Potentiation of neurogenesis and angiogenesis by G-CSF after focal cerebral ischemia in rats

Recently, granulocyte colony-stimulating factor (G-CSF) is expected to demonstrate beneficial effects on cerebral ischemia. Here, we showed the potential benefit of G-CSF administration after transient middle cerebral artery occlusion (tMCAO). Adult male Wistar rats received vehicle or G-CSF (50 μg/kg) subcutaneously after reperfusion, and were treated with 5-bromodeoxyuridine (BrdU, 50 mg/kg) once daily by the intraperitoneal route for 3 days after tMCAO. Nissl-stained sections at 7 days after tMCAO showed significant reduction of the infarction area (31%, P < 0.01).
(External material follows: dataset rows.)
(** A database with every record as an export followed by an import hands
    it back. *)
Definition reimported_database (db : IDBDatabase) : IDBDatabase :=
  (fun st : jsstring * list value => (fst st, reimported <$> snd st)) <$> db.

(** ** What holds of a call while no error has reached it *)

(** The call an export makes when it completes: one with the text, unless
    the writing of the text threw. *)
Definition export_call (max_arguments : N) (exportObject : object)
  : list (option error_event * option jsstring) :=
  call_with_text []
    (JSON_stringify (exportReplacer max_arguments) (VObj exportObject)).

(** An export in flight: the export object holds exactly the stores whose
    cursor is done and whose name is not [__proto__], each under its
    records, and the callback has been made when the object came to have as
    many keys as there are stores. *)
Record export_inv (max_arguments : N) (db : IDBDatabase) (s : export_state)
  : Prop := {
  exi_names : ex_names s = objectStoreNames db;
  exi_cursors : fst <$> ex_cursors s = objectStoreNames db;
  exi_live : ex_aborted s = false;
  exi_order : property_order (keys (exportObject s)) = true;
  exi_open : forall i name allObjects remaining,
    ex_cursors s !! i = Some (name, CursorOpen allObjects remaining) ->
    obj_get (exportObject s) name = None /\
    allObjects ++ remaining = store_records db name;
  exi_done : forall i name,
    ex_cursors s !! i = Some (name, CursorDone) ->
    obj_get (exportObject s) name =
    if decide (name = name_proto) then None
    else Some (VArr (store_records db name));
  exi_failed : forall i name, ex_cursors s !! i <> Some (name, CursorFailed);
  exi_keys : forall name,
    name ∈ keys (exportObject s) -> name ∈ objectStoreNames db;
  exi_calls :
    ex_calls s =
    if (length (objectStoreNames db) =? length (keys (exportObject s)))%nat
    then export_call max_arguments (exportObject s) else []
}.

(** A clear in flight: [count] is the number of requests that have
    succeeded, and no callback has been made while one is outstanding. *)
Record clear_inv (s : clear_state) : Prop := {
  cli_live : cl_aborted s = false;
  cli_length : length (cl_requests s) = length (cl_names s);
  cli_count : cl_count s + length (filter (fun r => snd r = true) (cl_requests s))
              = length (cl_names s);
  cli_calls : existsb snd (cl_requests s) = true -> cl_calls s = []
}.

(** A document as an export writes it: every value an array. *)
Definition array_valued (o : object) : Prop :=
  forall k v, obj_get o k = Some v -> exists l, v = VArr l.

(** An import of the document [o0] into the database [db0], in flight:
    every round has added, in order, the values that are no longer
    outstanding; the entry of a store stays in the import object while
    requests on it are outstanding; and no callback has been made while
    any request is outstanding. *)
Record import_inv (db0 : IDBDatabase) (o0 : object) (s : import_state)
  : Prop := {
  imi_live : im_aborted s = false;
  imi_stores : rq_store <$> im_requests s = objectStoreNames db0;
  imi_database : fst <$> im_database s = objectStoreNames db0;
  imi_object : exists o,
    importObject s = VObj o /\
    forall i r, im_requests s !! i = Some r -> rq_pending r <> [] ->
      obj_get o (rq_store r) = obj_get o0 (rq_store r);
  imi_progress : forall i r, im_requests s !! i = Some r ->
    exists records added,
      db0 !! i = Some (rq_store r, records) /\
      lodash_forEach (obj_get o0 (rq_store r))
      = (Some <$> added) ++ rq_pending r /\
      rq_count r = length added /\
      im_database s !! i = Some (rq_store r, records ++ added);
  imi_calls :
    existsb (fun r => negb (bool_decide (rq_pending r = []))) (im_requests s)
    = true ->
    im_calls s = []
}.

(** ** Measures of a call in flight *)

(** The cursor events an export of [db] takes: one for each record and one
    more for the end of each store. *)
Definition export_events (db : IDBDatabase) : nat :=
  sum_list ((fun st : jsstring * list value => S (length (snd st))) <$> db).

(** The cursor events still due to the open cursors. *)
Definition events_due (cursors : list (jsstring * cursor)) : nat :=
  sum_list
    ((fun c : jsstring * cursor =>
        match snd c with
        | CursorOpen _ remaining => S (length remaining)
        | _ => 0
        end) <$> cursors).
At 7 days after tMCAO, BrdU plus NeuN double-positive cells increased by 43.3% in the G-CSF-treated group (P < 0.05), and BrdU-positive endothelial cells were increased 2.29 times in the G-CSF-treated group, to a level as high as that in the vehicle-treated group (P < 0.01), in the periischemic area. Our results indicate that G-CSF caused potentiation of neuroprotection and neurogenesis and is expected to have practical therapeutic potential in treating individuals after ischemic brain injury.